Hans-Jürgen Titz verfügt über mehr als 15 Jahre Erfahrung in den Bereichen Restrukturierung und Turnaround Management sowie als Chief Restructuring Officer. Bevor er sich mit Titz & Compagnie Advisors selbstständig machte, war der gelernte Jurist und Rechtsanwalt zuletzt bei Rölfs RP Management Consultants als geschäftsführender Partner für diverse erfolgreiche Restrukturierungen mittelständischer Unternehmen aus den Branchen Automotive, Maschinenbau und der Bauzulieferindustrie verantwortlich. Zuvor war er viele Jahre in geschäftsleitender Funktion namhafter Restrukturierungsberatungen, als CFO eines mittelständischen Unternehmens sowie in Führungsverantwortung bei nationalen / internationalen Banken im Bereich Corporate Finance / M&A tätig.

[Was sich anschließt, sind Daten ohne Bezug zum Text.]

(* ===== verification/Ethernet.v ===== *)
(** * Ethernet framing: src/src/lwip/netif/ethernet.c

    [ethernet_output] puts the header in front of a packet and hands it to the
    driver; [ethernet_input] takes the header off and dispatches on the type.
    The driver behind [netif->linkoutput] is the interface [LinkDriver]. *)

From stdpp Require Import gmultiset.
From S2P Require Import Prelude Strings Onescomp Def Ip4Addr Alloc Memp Mem Pbuf PbufRef PbufAlloc PbufStore.

(** ** Definitions *)

Definition SIZEOF_ETH_HDR : Z := 14.
Definition ETH_HWADDR_LEN : Z := 6.
Definition ETHTYPE_IP : Z := 0x0800.
Definition ETHTYPE_ARP : Z := 0x0806.
Definition LL_IP4_MULTICAST_ADDR_0 : Z := 0x01.
Definition LL_IP4_MULTICAST_ADDR_1 : Z := 0x00.
Definition LL_IP4_MULTICAST_ADDR_2 : Z := 0x5e.
Definition PBUF_FLAG_LLBCAST : Z := 0x08.
Definition PBUF_FLAG_LLMCAST : Z := 0x10.
Definition NETIF_FLAG_ETHARP : Z := 0x08.
Definition ERR_BUF : Z := -2.
Definition ethbroadcast : list Z := [0xff; 0xff; 0xff; 0xff; 0xff; 0xff].
Definition ethzero : list Z := [0; 0; 0; 0; 0; 0].

(** Offsets in struct eth_hdr. *)
Definition eth_hdr_dest : Z := 0.
Definition eth_hdr_src : Z := 6.
Definition eth_hdr_type : Z := 12.

(** The fields of struct netif that the link layer and IPv4 read. *)
Record netif : Type := Netif
  { ip_addr : Z; netmask : Z; gw : Z; hwaddr : list Z; hwaddr_len : Z; netif_flags : Z; num : Z; mtu : Z }.

Definition netif4_of (n : netif) : netif4 := Netif4 (netif_flags n) (ip_addr n) (netmask n).
Definition netif_get_index (n : netif) : Z := u8 (num n + 1).

Definition with_flags (v : Z) (b : pbuf) : pbuf :=
  Pbuf (next b) (payload b) (tot_len b) (len b) (type_internal b) v (ref b) (if_idx b).
Definition with_if_idx (v : Z) (b : pbuf) : pbuf :=
  Pbuf (next b) (payload b) (tot_len b) (len b) (type_internal b) (flags b) (ref b) v.

(** What a driver promises: in a good state it reads the packet and returns in
    a good state, and a packet of up to 1518 bytes goes onto the wire as one
    frame of its bytes. *)
Class LinkDriver (X : Type) : Type :=
  { linkoutput : Z -> gmap ptr pbuf -> gmap ptr (list Z) -> ptr -> X -> res (X * Z);
    wire : X -> list (list Z);
    link_ok : X -> Prop;
    linkoutput_spec : forall netif ps ar p l x, link_ok x -> packet ps ar p l -> bytes_ok (chain_data ar l) ->
      exists x' err, linkoutput netif ps ar p x = Ok (x', err) /\ link_ok x' /\
        (total_len l <= 1518 -> wire x' = wire x ++ [chain_data ar l]) }.

Section Ethernet.
Context {P1 P2 : Type} `{!PoolAlloc P1} `{!PoolAlloc P2} {X : Type} `{!LinkDriver X}.
Variable custom_free_function : ptr -> store P1 P2 -> res (store P1 P2).

(** Reading and writing a header at the payload of [p]. *)
Definition hdr_read (p : ptr) (off n : Z) (s : store P1 P2) : res (list Z) :=
  b ← get p s; area_read (areas s) (payload b) off n.
Definition hdr_read16 (p : ptr) (off : Z) (s : store P1 P2) : res Z :=
  d ← hdr_read p off 2 s; get16 d 0.
Definition hdr_write (p : ptr) (off : Z) (src : list Z) (s : store P1 P2) : res (store P1 P2) :=
  b ← get p s; ar ← area_write (areas s) (payload b) off src; Ok (set_areas ar s).
Definition hdr_write16 (p : ptr) (off v : Z) : store P1 P2 -> res (store P1 P2) :=
  hdr_write p off [u8 v; u8 (v / 256)].

Definition ethernet_output (netif_p : Z) (nif : netif) (p : ptr) (src dst : list Z) (eth_type : Z)
    (sx : store P1 P2 * X) : res (store P1 P2 * X * Z) :=
  let '(s, x) := sx in
  let eth_type_be := lwip_htons eth_type in
  '(s, r) ← pbuf_add_header (Some p) SIZEOF_ETH_HDR s;
  if negb (r =? 0) then Ok (s, x, ERR_BUF) else
  s ← hdr_write16 p eth_hdr_type eth_type_be s;
  s ← hdr_write p eth_hdr_dest dst s;
  s ← hdr_write p eth_hdr_src src s;
  _ ← lwip_assert "netif->hwaddr_len must be 6 for ethernet_output!" (hwaddr_len nif =? ETH_HWADDR_LEN);
  '(x, err) ← linkoutput netif_p (pbufs s) (areas s) p x;
  Ok (s, x, err).

(** The marks for link-layer multicast and broadcast. *)
Definition mark_cast (dest : list Z) (b : pbuf) : res pbuf :=
  d0 ← buf_get dest 0;
  if negb (Z.land d0 1 =? 0) then
    if d0 =? LL_IP4_MULTICAST_ADDR_0 then
      d1 ← buf_get dest 1;
      d2 ← buf_get dest 2;
      Ok (if (d1 =? LL_IP4_MULTICAST_ADDR_1) && (d2 =? LL_IP4_MULTICAST_ADDR_2)
          then with_flags (Z.lor (flags b) PBUF_FLAG_LLMCAST) b else b)
    else if bool_decide (dest = ethbroadcast) then Ok (with_flags (Z.lor (flags b) PBUF_FLAG_LLBCAST) b)
    else Ok b
  else Ok b.

(** [K] is the state of the layers above, with the packets in it. *)
Context {K : Type} `{!Part K (store P1 P2)}.
Variable ip4_input etharp_input : ptr -> Z -> K -> res K.

Definition free_and_return (p : ptr) (k : K) : res (K * Z) :=
  '(s, _) ← pbuf_free custom_free_function (Some p) (part k); Ok (set_part s k, ERR_OK).

Definition ethernet_input (p : ptr) (netif_p : Z) (nif : netif) (k : K) : res (K * Z) :=
  b ← get p (part k);
  if len b <=? SIZEOF_ETH_HDR then free_and_return p k else
  type ← hdr_read16 p eth_hdr_type (part k);
  s ← (if if_idx b =? NETIF_NO_INDEX then modify p (with_if_idx (netif_get_index nif)) (part k) else Ok (part k));
  dest ← hdr_read p eth_hdr_dest ETH_HWADDR_LEN s;
  b ← get p s;
  b ← mark_cast dest b;
  s ← modify p (fun _ => b) s;
  let k := set_part s k in
  if type =? lwip_htons ETHTYPE_IP then
    if Z.land (netif_flags nif) NETIF_FLAG_ETHARP =? 0 then free_and_return p k else
    '(s, r) ← pbuf_remove_header (Some p) SIZEOF_ETH_HDR (part k);
    let k := set_part s k in
    if negb (r =? 0) then free_and_return p k else
    k ← ip4_input p netif_p k; Ok (k, ERR_OK)
  else if type =? lwip_htons ETHTYPE_ARP then
    if Z.land (netif_flags nif) NETIF_FLAG_ETHARP =? 0 then free_and_return p k else
    '(s, r) ← pbuf_remove_header (Some p) SIZEOF_ETH_HDR (part k);
    let k := set_part s k in
    if negb (r =? 0) then free_and_return p k else
    k ← etharp_input p netif_p k; Ok (k, ERR_OK)
  else free_and_return p k.

End Ethernet.

(** ** Lemmas *)

Lemma payload_data_window (ar : gmap ptr (list Z)) b a o d : payload b = Some (a, o) -> ar !! a = Some d ->
  0 <= o -> 0 <= len b -> o + len b <= length d -> payload_data ar b = window d o (len b).
Proof.
  intros Hp Ha Ho Hl Hd. unfold payload_data. rewrite Hp, (area_read_intro ar a o d 0 (len b)) by (done || lia).
  by rewrite Z.add_0_r.
Qed.

Lemma grow_data ar p b a o n : payload_ok ar p b -> payload b = Some (a, o) -> 0 <= n <= o ->
  exists h, length h = Z.to_nat n /\ payload_data ar (grow_head n b) = h ++ payload_data ar b.
Proof.
  intros (a' & o' & d & Hp & Ha & Ho & Hl & Hd & _) Hp' Hn. rewrite Hp in Hp'. injection Hp' as <- <-.
  exists (window d (o' - n) n). split.
  - apply Nat2Z.inj. rewrite window_length by lia. lia.
  - rewrite (payload_data_window ar b a' o' d), (payload_data_window ar (grow_head n b) a' (o' - n) d); try done; try lia;
      unfold grow_head; cbn [len with_tot_len with_len with_payload payload]; try lia; [|by rewrite Hp].
    rewrite (window_split d (o' - n) (len b + n) n) by lia. f_equal. f_equal; lia.
Qed.

Lemma shrink_data ar p b n : payload_ok ar p b -> 0 <= n <= len b ->
  payload_data ar (grow_head (- n) b) = drop (Z.to_nat n) (payload_data ar b).
Proof.
  intros (a & o & d & Hp & Ha & Ho & Hl & Hd & _) Hn.
  rewrite (payload_data_window ar b a o d), (payload_data_window ar (grow_head (- n) b) a (o + n) d); try done; try lia;
    unfold grow_head; cbn [len with_tot_len with_len with_payload payload]; try lia; [|rewrite Hp; cbn; do 2 f_equal; lia].
  rewrite (window_split d o (len b) n) by lia. rewrite drop_app_length'; [f_equal; lia|].
  apply Nat2Z.inj. rewrite window_length by lia. lia.
Qed.

Lemma eth_header_bytes (h dst src d : list Z) t1 t2 : length h = 14%nat -> length dst = 6%nat -> length src = 6%nat ->
  list_inserts 6 src (list_inserts 0 dst (list_inserts 12 [t1; t2] (h ++ d))) = dst ++ src ++ [t1; t2] ++ d.
Proof.
  intros Hh Hd Hs. do 14 (destruct h as [|? h]; [done|]). destruct h; [|done].
  do 6 (destruct dst as [|? dst]; [done|]). destruct dst; [|done].
  do 6 (destruct src as [|? src]; [done|]). destruct src; [|done]. done.
Qed.

Lemma eth_type_bytes t : is_u16 t -> [u8 (lwip_htons t); u8 (lwip_htons t / 256)] = [t / 256; t mod 256].
Proof. intros Ht. unfold lwip_htons. rewrite pp_htons_swap by done. unfold swap16. do 2 f_equal; solve_u. Qed.

Section Lemmas.
Context {P1 P2 : Type} `{!PoolAlloc P1} `{!PoolAlloc P2}.
Implicit Type s : store P1 P2.
#[local] Set Default Proof Using "Type*".

Lemma packet_lookup s p b l : packet (pbufs s) (areas s) p ((p, b) :: l) -> pbufs s !! p = Some b.
Proof using Type. intros [(_ & H & _) _ _]. exact H. Qed.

„Die Märkte und die Anforderungen an Restrukturierungsberater verändern sich signifikant. Ich freue mich daher sehr, in Zusammenarbeit mit erfahrenen Topmanagern und Senior-Experts nunmehr eigene unternehmerische Verantwortung zu übernehmen – mit Titz & Compagnie Advisors wollen wir mittelständische Unternehmen bei Veränderungsprozessen vor allem „hands-on“ begleiten. Unser Ziel ist es, die Unternehmen nachhaltig wettbewerbsfähig aufzustellen sowie die Rückkehr zu Wachstum und Wertsteigerung sicherzustellen. Durch das bestehende Netzwerk der Partner und unsere strategischen Partnerschaften mit anderen Beratungsgesellschaften, die alle zu den Top-Unternehmen ihrer Branche zählen, können wir von Anfang an Mandate verschiedener Branchen in erstklassiger Qualität betreuen“, kommentiert Hans-Jürgen Titz die Gründung seines eigenen Beratungshauses.